Exercise prompt —
Exactly the line with "Lemma wp_add_u32 a" and the lines that follow it, through the closing line of the entries, should be restated, with nothing left out or added.

[Items listed in a dataset]
Start of Block
Lemma slice_at {E A} (pre mid suf : list A) a b :
  a = len pre -> b = len pre + len mid -> slice (E:=E) (pre ++ mid ++ suf) a b = Ok mid.
Proof.
  intros -> ->. unfold slice.
  replace (_ && _ && _) with true.
  2: { symmetry. rewrite !andb_true_iff, !Z.leb_le. len_lia. }
  replace (len pre + len mid - len pre) with (len mid) by lia.
  rewrite !len_to_nat, drop_app_length, take_app_length. done.
Qed.

Lemma slice_from_at {E A} (pre suf : list A) a :
  a = len pre -> slice_from (E:=E) (pre ++ suf) a = Ok suf.
Proof.
  intros ->. unfold slice_from.
  rewrite <- (app_nil_r suf) at 1. apply slice_at; len_lia.
Qed.

Lemma slice_from_tail {E A} (suf : list A) x : slice_from (E:=E) (x :: suf) 1 = Ok suf.
Proof. by apply (slice_from_at [x]). Qed.

Lemma slice_from_second {E A} (suf : list A) x y : slice_from (E:=E) (x :: y :: suf) 2 = Ok suf.
Proof. by apply (slice_from_at [x; y]). Qed.

Lemma index_app {E A} (l more : list A) i :
  0 <= i < len l -> index (E:=E) (l ++ more) i = index l i.
Proof.
  intros Hi. unfold index, len in *.
  destruct (Z.ltb_spec i 0); [lia|].
  rewrite lookup_app_l by lia. done.
Qed.

Lemma slice_app {E A} (l more : list A) a b :
  0 <= a -> a <= b -> b <= len l -> slice (E:=E) (l ++ more) a b = slice l a b.
Proof.
  intros Ha Hab Hb. unfold slice.
  replace ((0 <=? a) && (a <=? b) && (b <=? len (l ++ more)))
    with ((0 <=? a) && (a <=? b) && (b <=? len l)).
  - destruct (_ && _ && _); [|done]. unfold len in *.
    rewrite drop_app_le by lia. rewrite take_app_le; [done|].
    rewrite length_drop. lia.
  - rewrite len_app. pose proof (len_nonneg more).
    destruct (Z.leb_spec b (len l)), (Z.leb_spec b (len l + len more)); lia.
Qed.

(** An index, and the test for the end, by what is left of the list. *)
Lemma index_drop {E A} (l : list A) i :
  0 <= i -> index (E:=E) l i = match drop (Z.to_nat i) l with a :: _ => Ok a | [] => Panic end.
Proof.
  intros Hi. unfold index. destruct (Z.ltb_spec i 0); [lia|].
  rewrite <- (Nat.add_0_r (Z.to_nat i)) at 1. rewrite <- lookup_drop.
  by destruct (drop (Z.to_nat i) l).
Qed.

Lemma ltb_len_drop {A} (l : list A) i :
  0 <= i -> (i <? len l) = match drop (Z.to_nat i) l with _ :: _ => true | [] => false end.
Proof.
  intros Hi. assert (Hl := length_drop l (Z.to_nat i)). unfold len in *.
  destruct (drop (Z.to_nat i) l); simpl in Hl; lia.
Qed.

Lemma drop_next {A} (l : list A) i n :
  0 <= i -> drop (Z.to_nat (i + Z.of_nat n)) l = drop n (drop (Z.to_nat i) l).
Proof. intros Hi. rewrite drop_drop. f_equal. lia. Qed.

(** ** Rules for [wp] *)

Section wp_rules.
Context {E : Type}.

Lemma wp_mono {A} (o : outcome E A) (Q Q' : A -> Prop) (R R' : E -> Prop) :
  wp o Q R -> (forall a, Q a -> Q' a) -> (forall e, R e -> R' e) -> wp o Q' R'.
Proof. destruct o; simpl; auto. Qed.

Lemma wp_bind {A B} (o : outcome E A) (k : A -> outcome E B) Q R :
  wp o (fun a => wp (k a) Q R) R -> wp (o ≫= k) Q R.
Proof. destruct o; simpl; auto. Qed.

Lemma wp_map_err {F A} (f : F -> E) (o : outcome F A) Q R :
  wp o Q (fun e => R (f e)) -> wp (map_err f o) Q R.
Proof. destruct o; simpl; auto. Qed.

Lemma wp_ok_or {A} (e : E) (o : option A) Q R :
  (forall a, o = Some a -> Q a) -> (o = None -> R e) -> wp (ok_or e o) Q R.
Proof. destruct o; simpl; auto. Qed.

Lemma wp_index {A} (l : list A) i (Q : A -> Prop) (R : E -> Prop) :
  0 <= i < len l -> (forall x, l !! Z.to_nat i = Some x -> Q x) -> wp (index l i) Q R.
Proof.
  intros Hi HQ. unfold index, len in *.
  destruct (Z.ltb_spec i 0); [lia|].
  destruct (l !! Z.to_nat i) eqn:Hl; simpl; [auto|].
  apply lookup_ge_None in Hl. lia.
Qed.

Lemma wp_slice {A} (l : list A) a b (Q : list A -> Prop) (R : E -> Prop) :
  0 <= a -> a <= b -> b <= len l ->
  (forall pre mid suf, l = pre ++ mid ++ suf -> len pre = a -> len mid = b - a -> Q mid) ->
  wp (slice l a b) Q R.
Proof.
  intros Ha Hab Hb HQ.
  set (pre := take (Z.to_nat a) l). set (rest := drop (Z.to_nat a) l).
  set (mid := take (Z.to_nat (b - a)) rest).
  assert (Hl : l = pre ++ mid ++ drop (Z.to_nat (b - a)) rest).
  { unfold mid. by rewrite take_drop; unfold pre, rest; rewrite take_drop. }
  assert (Hpre : len pre = a). { unfold pre, len in *. rewrite length_take. lia. }
  assert (Hmid : len mid = b - a).
  { unfold mid, rest, len in *. rewrite length_take, length_drop. lia. }
  rewrite Hl. rewrite slice_at by lia. simpl. eauto.
Qed.

Lemma wp_slice_from {A} (l : list A) a (Q : list A -> Prop) (R : E -> Prop) :
  0 <= a <= len l -> (forall pre suf, l = pre ++ suf -> len pre = a -> Q suf) ->
  wp (slice_from l a) Q R.
Proof.
  intros Ha HQ. apply wp_slice; [lia..|].
  intros pre mid suf -> Hpre Hmid. autorewrite with len in Hmid.
  pose proof (len_nonneg suf). assert (suf = []) as -> by (apply len_zero; lia).
  rewrite app_nil_r in HQ. eauto.
Qed.

Lemma wp_add_usize a b (Q : Z -> Prop) (R : E -> Prop) :
  a + b <= usize_max -> Q (a + b) -> wp (add_usize a b) Q R.
Proof. unfold add_usize. intros. destruct (Z.leb_spec (a + b) usize_max); [done|lia]. Qed.

Lemma wp_add_u32 a b (Q : Z -> Prop) (R : E -> Prop) :
  a + b <= u32_max -> Q (a + b) -> wp (add_u32 a b) Q R.
Proof. unfold add_u32. intros. destruct (Z.leb_spec (a + b) u32_max); [done|lia]. Qed.

Lemma wp_mul_u32 a b (Q : Z -> Prop) (R : E -> Prop) :
  a * b <= u32_max -> Q (a * b) -> wp (mul_u32 a b) Q R.
Proof. unfold mul_u32. intros. destruct (Z.leb_spec (a * b) u32_max); [done|lia]. Qed.

Lemma wp_pow_u32 a b (Q : Z -> Prop) (R : E -> Prop) :
  a ^ b <= u32_max -> Q (a ^ b) -> wp (pow_u32 a b) Q R.
Proof. unfold pow_u32. intros. destruct (Z.leb_spec (a ^ b) u32_max); [done|lia]. Qed.

(** Total correctness of a [loop]: an invariant of the loop variables and a
    measure that decreases from one iteration to the next. *)
Lemma wp_loop {S A} (Inv : S -> Prop) (measure : S -> nat) (step : S -> outcome E (S + A)) Q R :
  (forall s, Inv s ->
    wp (step s)
       (fun r => match r with inl s' => Inv s' /\ (measure s' < measure s)%nat | inr a => Q a end)
       R) ->
  forall fuel s, Inv s -> (measure s < fuel)%nat -> wp (loop fuel step s) Q R.
Proof.
  intros Hstep fuel. induction fuel as [|fuel IH]; intros s Hs Hfuel; [lia|].
  simpl. apply wp_bind. eapply wp_mono; [by apply Hstep| |done].
  intros [s'|a]; [|done]. intros [Hs' Hm]. apply IH; [done|lia].
Qed.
End of Block
Written answer —
Lemma wp_add_u32 a b (Q : Z -> Prop) (R : E -> Prop) :
  a + b <= u32_max -> Q (a + b) -> wp (add_u32 a b) Q R.
Proof. unfold add_u32. intros. destruct (Z.leb_spec (a + b) u32_max); [done|lia]. Qed.

Lemma wp_mul_u32 a b (Q : Z -> Prop) (R : E -> Prop) :
  a * b <= u32_max -> Q (a * b) -> wp (mul_u32 a b) Q R.
Proof. unfold mul_u32. intros. destruct (Z.leb_spec (a * b) u32_max); [done|lia]. Qed.

Lemma wp_pow_u32 a b (Q : Z -> Prop) (R : E -> Prop) :
  a ^ b <= u32_max -> Q (a ^ b) -> wp (pow_u32 a b) Q R.
Proof. unfold pow_u32. intros. destruct (Z.leb_spec (a ^ b) u32_max); [done|lia]. Qed.

(** Total correctness of a [loop]: an invariant of the loop variables and a
    measure that decreases from one iteration to the next. *)
Lemma wp_loop {S A} (Inv : S -> Prop) (measure : S -> nat) (step : S -> outcome E (S + A)) Q R :
  (forall s, Inv s ->
    wp (step s)
       (fun r => match r with inl s' => Inv s' /\ (measure s' < measure s)%nat | inr a => Q a end)
       R) ->
  forall fuel s, Inv s -> (measure s < fuel)%nat -> wp (loop fuel step s) Q R.
Proof.
  intros Hstep fuel. induction fuel as [|fuel IH]; intros s Hs Hfuel; [lia|].
  simpl. apply wp_bind. eapply wp_mono; [by apply Hstep| |done].
  intros [s'|a]; [|done]. intros [Hs' Hm]. apply IH; [done|lia].
Qed.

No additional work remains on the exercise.